India Memuji Keputusan IEA untuk Melepaskan Stok Minyak Darurat guna Membatasi Harga

robot
Pembuatan abstrak sedang berlangsung

(MENAFN- IANS) New Delhi, 11 Maret (IANS) India pada hari Rabu menyambut baik keputusan Badan Energi Internasional (IEA) untuk melepas cadangan minyak darurat di tengah gangguan pasokan yang sedang berlangsung akibat perang Iran.

Pemerintah sedang memantau secara ketat perkembangan situasi di pasar energi global, terutama di Timur Tengah, kata seorang pejabat.

India siap mengambil langkah yang sesuai, jika diperlukan, untuk mendukung stabilitas pasar global sesuai dengan upaya IEA, tambah pejabat tersebut.

India adalah anggota asosiasi dari Badan Energi Internasional (IEA) dan peserta aktif dalam kerjasama energi internasional.

Dalam perkembangan penting di tengah krisis di Asia Barat yang sedang berlangsung, anggota IEA sepakat pada hari Rabu untuk melepas 400 juta barel minyak dari cadangan darurat 32 negara anggota guna mengatasi gangguan di pasar minyak.

Cadangan darurat ini akan tersedia di pasar dalam jangka waktu yang sesuai dengan kondisi nasional masing-masing negara anggota dan akan didukung oleh langkah-langkah darurat tambahan dari beberapa negara.

Anggota IEA menyimpan cadangan darurat lebih dari 1,2 miliar barel, dengan tambahan 600 juta barel cadangan industri yang dipegang di bawah kewajiban pemerintah.

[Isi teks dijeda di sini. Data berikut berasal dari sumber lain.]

(* ===== verification/RsmMembers.v ===== *)
(** * Members of a Raft group

    internal/dragonboat/internal/rsm/membership.go: which configuration changes a
    replica accepts and what they do to its members.  Every replica decides on its
    own, from the log; the accepted changes move one voter at a time, so that
    majorities before and after a change meet.

    [foldRune] stands for Unicode simple case folding ([unicode.SimpleFold] through
    [strings.EqualFold]): it maps a rune to the representative of its class. *)
From S2P Require Import Prelude GoStrings GoText Raftpb RaftLog Raft RaftPeer RaftNode RaftQuiet RaftElection RaftCluster RaftTheorems.
From stdpp Require Import fin_maps.

Local Open Scope Z_scope.

(** The identifiers [clusterID] and [nodeID] only appear in log lines. *)
Record membership := { ms_ordered : bool; ms_members : Membership }.
#[export] Instance membership_eta : Eta membership := λ m, Build_membership (ms_ordered m) (ms_members m).

Definition newMembership (ordered : bool) : membership := {| ms_ordered := ordered; ms_members := noMembership |}.

(** [deepCopyMembership] sets every entry of [Removed] to true. *)
Definition deepCopyMembership (m : Membership) : Membership := m <| mb_Removed ::= fmap (λ _, true) |>.

Definition setMembers (m : membership) (n : Membership) : membership := m <| ms_members := deepCopyMembership n |>.
Definition getMembers (m : membership) : Membership := deepCopyMembership (ms_members m).
Definition isEmpty (m : membership) : bool := bool_decide (mb_Addresses (ms_members m) = ∅).

Section membership.
Context (foldRune : Z → Z).

Definition EqualFold (s t : string) : bool := bool_decide (foldRune <$> (runes s) = foldRune <$> (runes t)).
Definition addressEqual (a b : string) : bool := EqualFold (TrimSpace a) (TrimSpace b).

(** ** The reasons for refusing a change *)
Definition isType (cc : ConfigChange) (t : ConfigChangeType) : bool := cc_Type cc =? ccTypeNumber t.
Definition has {A} (k : Z) (m : gmap Z A) : bool := bool_decide (is_Some (m !! k)).
Definition addresses_clash (m : gmap Z string) (a : string) : bool :=
  existsb (λ p, addressEqual p.2 a) (map_to_list m).

Implicit Types (m : membership) (cc : ConfigChange).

Rilis cadangan secara terkoordinasi ini adalah yang keenam dalam sejarah IEA, yang didirikan pada tahun 1974. Tindakan kolektif sebelumnya diambil pada tahun 1991, 2005, 2011, dan dua kali pada tahun 2022.

Menurut IEA, keputusan untuk mengambil tindakan kolektif darurat dibuat setelah pertemuan luar biasa pemerintah anggota IEA, yang dipanggil oleh Direktur Eksekutif IEA Fatih Birol untuk menilai kondisi pasar di tengah konflik di Timur Tengah dan mempertimbangkan opsi untuk mengatasi gangguan pasokan.

Konflik di Timur Tengah, yang dimulai pada 28 Februari, telah menghambat aliran minyak melalui Selat Hormuz, dengan volume ekspor minyak mentah dan produk olahan saat ini kurang dari 10 persen dari tingkat sebelum konflik.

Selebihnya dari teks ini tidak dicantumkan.